The Ethics of Undercover Journalism
When news broke in late January that James O’Keefe and three other men, two of whom were costumed as telephone repairmen, had been arrested by federal authorities and charged with “interfering” with the phone system at the New Orleans office of Sen. Mary Landrieu, observers of all sorts shared a similar response: What were they thinking?
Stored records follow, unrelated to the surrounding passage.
(** X5.  The method [element] is never accepted.  On every builder of a
    store reached with no action throwing it throws and leaves the store as
    it was; an element fragment comes from the factory of the facade only.
    The error is the duplicate one exactly when the builder holds an
    element fragment. *)
Theorem element_method_always_throws (h : heap) a this value :
  reachable h →
  h !! a = Some this →
  ∃ e, invoke a (CssSelectorBuilder.element value) h = Some (Throw e, h)
       ∧ (e = DuplicateSingletonError ↔ has_fragment MElement this).
Proof.
  intros Hreach Hthis.
  destruct (shaped_element_throws value this (reachable_shaped h a this Hreach Hthis))
    as (e & He & Hdup).
  exists e. split; [|done].
  by apply (invoke_call_throws a MElement value h this e).
Qed.

Lemma element_method_always_throws_witness :
  ∃ e, invoke 0 (CssSelectorBuilder.element "b") (snd (factory MId "a" []))
         = Some (Throw e, snd (factory MId "a" []))
       ∧ (e = DuplicateSingletonError
          ↔ has_fragment MElement (CssSelectorBuilder.constructor (Obj (Some "id") "#a"))).
Proof.
  apply (element_method_always_throws (snd (factory MId "a" [])) 0).
  - apply (reachable_step (New MId "a") []); [constructor|reflexivity].
  - reflexivity.
Defined.

(** ** After a pseudo-element *)

Lemma call_nothing_allowed m value this :
  avalableSelectors this = Some [] →
  ∃ e, call m value this = (Throw e, this)
       ∧ (e = DuplicateSingletonError ∨ e = OrderViolationError).
Proof.
  intros Hav. rewrite call_eq, Hav. cbn [includes existsb].
  destruct (singleton m && holds _ _); eauto.
Qed.

Lemma attempt_all_nothing_allowed calls this :
  avalableSelectors this = Some [] → attempt_all calls this = this.
Proof.
  intros Hav. induction calls as [|[m value] rest IH]; [done|].
  cbn [attempt_all].
  destruct (call_nothing_allowed m value this Hav) as (e & -> & _). exact IH.
Qed.

(** X6.  A pseudo-element ends a selector.  On a builder whose
    [pseudoElement] call was accepted, or that the [pseudoElement] factory
    made, every later fragment call throws the duplicate error or the order
    error, and whatever calls are attempted the builder stays as it is. *)
Theorem pseudoElement_is_terminal :
  (∀ this value between m value',
     fst (CssSelectorBuilder.pseudoElement value this) = Normal () →
     let after := snd (CssSelectorBuilder.pseudoElement value this) in
     attempt_all between after = after
     ∧ ∃ e, call m value' after = (Throw e, after)
            ∧ (e = DuplicateSingletonError ∨ e = OrderViolationError))
  ∧ (∀ (h : heap) value this between m value',
       snd (Facade.pseudoElement value h) !! fst (Facade.pseudoElement value h)
         = Some this →
       attempt_all between this = this
       ∧ ∃ e, call m value' this = (Throw e, this)
              ∧ (e = DuplicateSingletonError ∨ e = OrderViolationError)).
Proof.
  split.
  - intros this value between m value' Hok after.
    assert (avalableSelectors after = Some []) as Hav.
    { unfold after.
      change (CssSelectorBuilder.pseudoElement value this)
        with (call MPseudoElement value this) in *.
      by apply call_normal in Hok as (l & _ & _ & _ & ->). }
    split; [by apply attempt_all_nothing_allowed|by apply call_nothing_allowed].
  - intros h value this between m value' Hthis.
    assert (avalableSelectors this = Some []) as Hav.
    { rewrite (factory_lookup MPseudoElement) in Hthis. injection Hthis as <-.
      by rewrite (constructor_fragment MPseudoElement). }
    split; [by apply attempt_all_nothing_allowed|by apply call_nothing_allowed].
Qed.

Lemma pseudoElement_is_terminal_witness :
  let after := snd (CssSelectorBuilder.pseudoElement "before"
                      (CssSelectorBuilder.constructor (Obj (Some "element") "p"))) in
  attempt_all [(MClass, "a"); (MPseudoElement, "after")] after = after
  ∧ ∃ e, call MPseudoClass "hover" after = (Throw e, after)
         ∧ (e = DuplicateSingletonError ∨ e = OrderViolationError).
Proof.
  apply (proj1 pseudoElement_is_terminal
           (CssSelectorBuilder.constructor (Obj (Some "element") "p")) "before").
  reflexivity.
Defined.

(** ** The instance method [combine] *)

Lemma holds_push_untyped t l x :
  get_type x = None → holds t (l ++ [x]) = holds t l.
Proof.
  intros Hx. unfold holds.
  induction l as [|y l IH]; cbn [app find].
  - by rewrite Hx.
  - by destruct (strict_eq (get_type y) t).
Qed.

Lemma stringify_push_untyped sel av x :
  get_value x = None →
  CssSelectorBuilder.stringify (mkBuilder (sel ++ [x]) av)
  = CssSelectorBuilder.stringify (mkBuilder sel av).
Proof.
  intros Hx. rewrite (stringify_push sel av). cbn [map join_empty].
  rewrite Hx. cbn. apply append_empty_r.
Qed.

(** ** Nested combinations *)

Lemma combine_Some a combinator b (h : heap) text1 text2 :
  stringify_at a h = Some text1 →
  stringify_at b h = Some text2 →
  Facade.combine a combinator b h
  = Some (length h,
          h ++ [CssSelectorBuilder.constructor
                  (Obj None (text1 +:+ " " +:+ combinator +:+ " " +:+ text2))]).
Proof. intros Ha Hb. unfold Facade.combine, new. by rewrite Ha, Hb. Qed.

Lemma stringify_at_old a (h : heap) this text :
  stringify_at a h = Some text → stringify_at a (h ++ [this]) = Some text.
Proof.
  unfold stringify_at. destruct (h !! a) as [that|] eqn:Ha; [|done].
  by rewrite (lookup_app_l_Some _ _ _ _ Ha).
Qed.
Thanks to a statement O’Keefe has posted at Andrew Breitbart’s BigGovernment.come and an interview he gave Monday night to Fox News’s Sean Hannity, we now have a pretty good answer to that question. Landrieu had drawn the ire of some conservatives for her participation in a deal that helped advance health care reform, and the anger had grown amid claims that her office was avoiding calls from constituents. O’Keefe told Hannity:
We wanted to get to the bottom of the claim that [Landrieu] was not answering her phones, her phones were jammed. We wanted to find out why her constituents couldn’t get through to her. We wanted to verify the reports.And while O’Keefe has acknowledged that, “on reflection, I could have used a different approach to this investigation,” he also told Hannity he was operating in an established tradition: “We used the same tactics that investigative journalists have been using. In all the videos I do, I pose as something I’m not to try to get to the bottom of the truth.” During the interview, he and Hannity name-checked a few specific predecessors, among them PrimeTime Live’s Food Lion investigation, 60 Minutes, 20/20, and Dateline NBC, including its “To Catch a Predator” series.